I think you would not be so apprehensive of a dissolution of our glorious Union
Dec. 24, 1850
Harriet Coit Towner was 52 years old when this was written.
The recipient, Daniel Coit Towner, was 19 when it was received.
Harriet Coit Towner died 30 years, 1 month, 23 days after writing this.
It was written 170 years, 28 days ago.
It was a Tuesday.
December 24th 1850
My dear son,
Your welcome letter mailed the 13th reached me this morning. More than three weeks had elapsed since I had heard a word from you; consequently was feeling exceedingly anxious, fearing you were ill. Rejoice to learn you are well, tho’ from the frequent invitations of friends, to dine, sup etc., should not wonder if you were sick by this time. Oh that ride with that unruly horse made me tremble all over, & Aunty said she expected nothing but you would venture, till some of your limbs if not your neck would be broken! I wish you would exercise prudence, & not “risk your neck for a sleigh-ride.” Why was the animal’s mouth all bloody? Should not think you gained much in the adventure. Your only compensation — lame back, arms, & probably a severe cold! Would you not have thought to have suffered as much from sawing wood, would have been a pretty hard case. It only shows what a youth will do for self-gratification.

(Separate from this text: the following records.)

(** The frame with every column up to [pest_sales_score_raw]; its last
    field still holds a placeholder. *)
Definition rank_row (df : list joined_row) (r : joined_row) : scored_row :=
  let col (f : joined_row → cell) := f <$> df in
  let r_income := Rank.rank_of (col (λ x, median_household_income (census (dem x))))
                               (median_household_income (census (dem r))) in
  let r_home_age := Rank.rank_of (col home_age_of) (home_age_of r) in
  let r_population := Rank.rank_of (col (λ x, total_population (census (dem x))))
                                   (total_population (census (dem r))) in
  let r_adj_population := Rank.rank_of (col adj_population_of) (adj_population_of r) in
  let r_homeownership := Rank.rank_of (col (λ x, homeownership_rate (dem x)))
                                      (homeownership_rate (dem r)) in
  let r_precipitation := Rank.rank_of (col avg_precipitation) (avg_precipitation r) in
  let r_temperature := Rank.rank_of (col avg_temperature) (avg_temperature r) in
  let r_sf_ratio := Rank.rank_of (col (λ x, sf_ratio (dem x))) (sf_ratio (dem r)) in
  {| joined := r;
     home_age := home_age_of r;
     adj_population := adj_population_of r;
     rank_income := r_income;
     rank_home_age := r_home_age;
     rank_population := r_population;
     rank_adj_population := r_adj_population;
     rank_homeownership := r_homeownership;
     rank_avg_precipitation := r_precipitation;
     rank_avg_temperature := r_temperature;
     rank_sf_ratio := r_sf_ratio;
     pest_sales_score_raw :=
       raw_score r_home_age r_precipitation r_temperature r_sf_ratio
                 r_income r_adj_population r_homeownership;
     pest_sales_score := NA |}.

Arguments rank_row : simpl never.

(** The column [pest_sales_score_raw]. *)
Definition raw_column (df : list joined_row) : list cell :=
  pest_sales_score_raw <$> (rank_row df <$> df).

Definition set_score (r : scored_row) (s : cell) : scored_row :=
  {| joined := joined r;
     home_age := home_age r;
     adj_population := adj_population r;
     rank_income := rank_income r;
     rank_home_age := rank_home_age r;
     rank_population := rank_population r;
     rank_adj_population := rank_adj_population r;
     rank_homeownership := rank_homeownership r;
     rank_avg_precipitation := rank_avg_precipitation r;
     rank_avg_temperature := rank_avg_temperature r;
     rank_sf_ratio := rank_sf_ratio r;
     pest_sales_score_raw := pest_sales_score_raw r;
     pest_sales_score := s |}.

Definition calculate_scores (df : list joined_row) : result (list scored_row) :=
  let ranked := rank_row df <$> df in
  bind (Scaler.fit_transform (raw_column df)) (λ scores,
  Ok (zip_with set_score ranked scores)).

(** *** The data path of [main] after its input is there

    The arguments are the rows fetched by [load_census_data] and the two
    files as [pd.read_csv] returns them; the errors of the fetch and of
    the reads come before this function and are not part of it. *)

Definition main (rows : list census_row) (avg_prec avg_temp : weather_csv)
  : result (list scored_row) :=
  let df := load_census_data rows in
  bind (load_weather_data avg_prec avg_temp) (λ '(precip, temp),
  calculate_scores (merge_weather df precip temp)).

End Pipeline.

(** ** The weighted sum, as the specification words it *)

Module Spec.

Inductive indicator : Type :=
| Income
| HomeAge
| Population
| AdjustedPopulation
| Homeownership
| Precipitation
| Temperature
| SingleFamilyRatio.

#[export] Instance indicator_eq_dec : EqDecision indicator.
Proof. solve_decision. Defined.

(** The eight percentile ranks of a row. *)
Definition indicators : list indicator :=
  [Income; HomeAge; Population; AdjustedPopulation; Homeownership;
   Precipitation; Temperature; SingleFamilyRatio].

Definition percentile_rank (r : scored_row) (k : indicator) : cell :=
  match k with
  | Income => rank_income r
  | HomeAge => rank_home_age r
  | Population => rank_population r
  | AdjustedPopulation => rank_adj_population r
  | Homeownership => rank_homeownership r
  | Precipitation => rank_avg_precipitation r
  | Temperature => rank_avg_temperature r
  | SingleFamilyRatio => rank_sf_ratio r
  end.

(** The fixed weight vector. *)
Definition weight_vector : list (indicator * Q) :=
  [(HomeAge, 0.125); (Precipitation, 0.125); (Temperature, 0.125);
   (SingleFamilyRatio, 0.25); (Income, 0.125); (AdjustedPopulation, 0.50);
   (Homeownership, 0.05)]%Q.

(** The weight of an indicator: its entry in the vector, and 0 for an
    indicator the vector does not list. *)
Definition weight_of (k : indicator) : Q :=
  match List.find (λ kw, bool_decide (fst kw = k)) weight_vector with
  | Some kw => snd kw
  | None => 0
  end.

(** The sum over the entries of the weight vector. *)
Definition weighted_sum (r : scored_row) : cell :=
  foldr (λ kw acc, Cell.add (Cell.mul (percentile_rank r (fst kw)) (Num (snd kw))) acc)
        (Num 0) weight_vector.

(** The sum over all eight ranks, each with its weight. *)
Definition weighted_sum_all (r : scored_row) : cell :=
  foldr (λ k acc, Cell.add (Cell.mul (percentile_rank r k) (Num (weight_of k))) acc)
        (Num 0) indicators.

End Spec.

(** ** The state filter of [main] *)

Module View.

(** The dictionary literal [state_fips_to_name] of [main]. *)
Definition state_fips_to_name : gmap string string :=
  list_to_map
    [ ("01", "Alabama"); ("02", "Alaska"); ("04", "Arizona");
      ("05", "Arkansas"); ("06", "California"); ("08", "Colorado");
      ("09", "Connecticut"); ("10", "Delaware"); ("12", "Florida");
      ("13", "Georgia"); ("15", "Hawaii"); ("16", "Idaho");
      ("17", "Illinois"); ("18", "Indiana"); ("19", "Iowa");
      ("20", "Kansas"); ("21", "Kentucky"); ("22", "Louisiana");
      ("23", "Maine"); ("24", "Maryland"); ("25", "Massachusetts");
      ("26", "Michigan"); ("27", "Minnesota"); ("28", "Mississippi");
      ("29", "Missouri"); ("30", "Montana"); ("31", "Nebraska");
      ("32", "Nevada"); ("33", "New Hampshire"); ("34", "New Jersey");
      ("35", "New Mexico"); ("36", "New York"); ("37", "North Carolina");
      ("38", "North Dakota"); ("39", "Ohio"); ("40", "Oklahoma");
      ("41", "Oregon"); ("42", "Pennsylvania"); ("44", "Rhode Island");
      ("45", "South Carolina"); ("46", "South Dakota"); ("47", "Tennessee");
      ("48", "Texas"); ("49", "Utah"); ("50", "Vermont"); ("51", "Virginia");
      ("53", "Washington"); ("54", "West Virginia"); ("55", "Wisconsin");
      ("56", "Wyoming") ].

(** The column [state_name]: [df['state'].map(state_fips_to_name)], which
    is missing where the state code is not a key. *)
Definition state_name (r : scored_row) : option string :=
  state_fips_to_name !! state (census (dem (joined r))).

I am greatly obliged to Mrs. Colton for her kindness to you, & would be still more so, if she would not offer you cider to drink! I don’t believe in Temperance people’s using it as a drink at all. Cold water is the drink for all!
And so you have seen Mr. Allen again. Did he speak of Mary? Oh if he only knew about Mr. Coulton’s interference in his behalf & what mischief he wrought, guess he would not thank his Rev. brother-in-law. Don’t know all Mr. Colton said or did, but in his endeavors to interest Mary in Mr. Allen (after he could not get her himself), he quite over did the matter, & so disgusted her that I very much doubt whether she could or did act herself while in Allen’s presence. Mr. Colton is a good man, but so injudicious in some things. Perhaps you can obtain light from Mary on the subject, but you need not tell her what I have written. I am really vexed with Mr. Colton for I think highly of the Allen family & would like to cultivate their acquaintance. Wonder how he dare venture South since refusing to approve the “Union Meeting” in New York. His Southern customers will hardly receive him courteously.
What papers do you read? Wish you would read the ‘National Era.’ Then I think you would not be so apprehensive of a dissolution of our glorious Union. I have no fear of that. The South know full well that it would not be for their interest, & they will be careful to prevent such an issue. They would fain hold up such a scare-crow to frighten the North, & bring them to yield to their terms. I’ve read the President’s Message. It is very smooth & for the most part, I like it very well. Hope the measure for the reduction of postage will be carried into effect as speedily as possible.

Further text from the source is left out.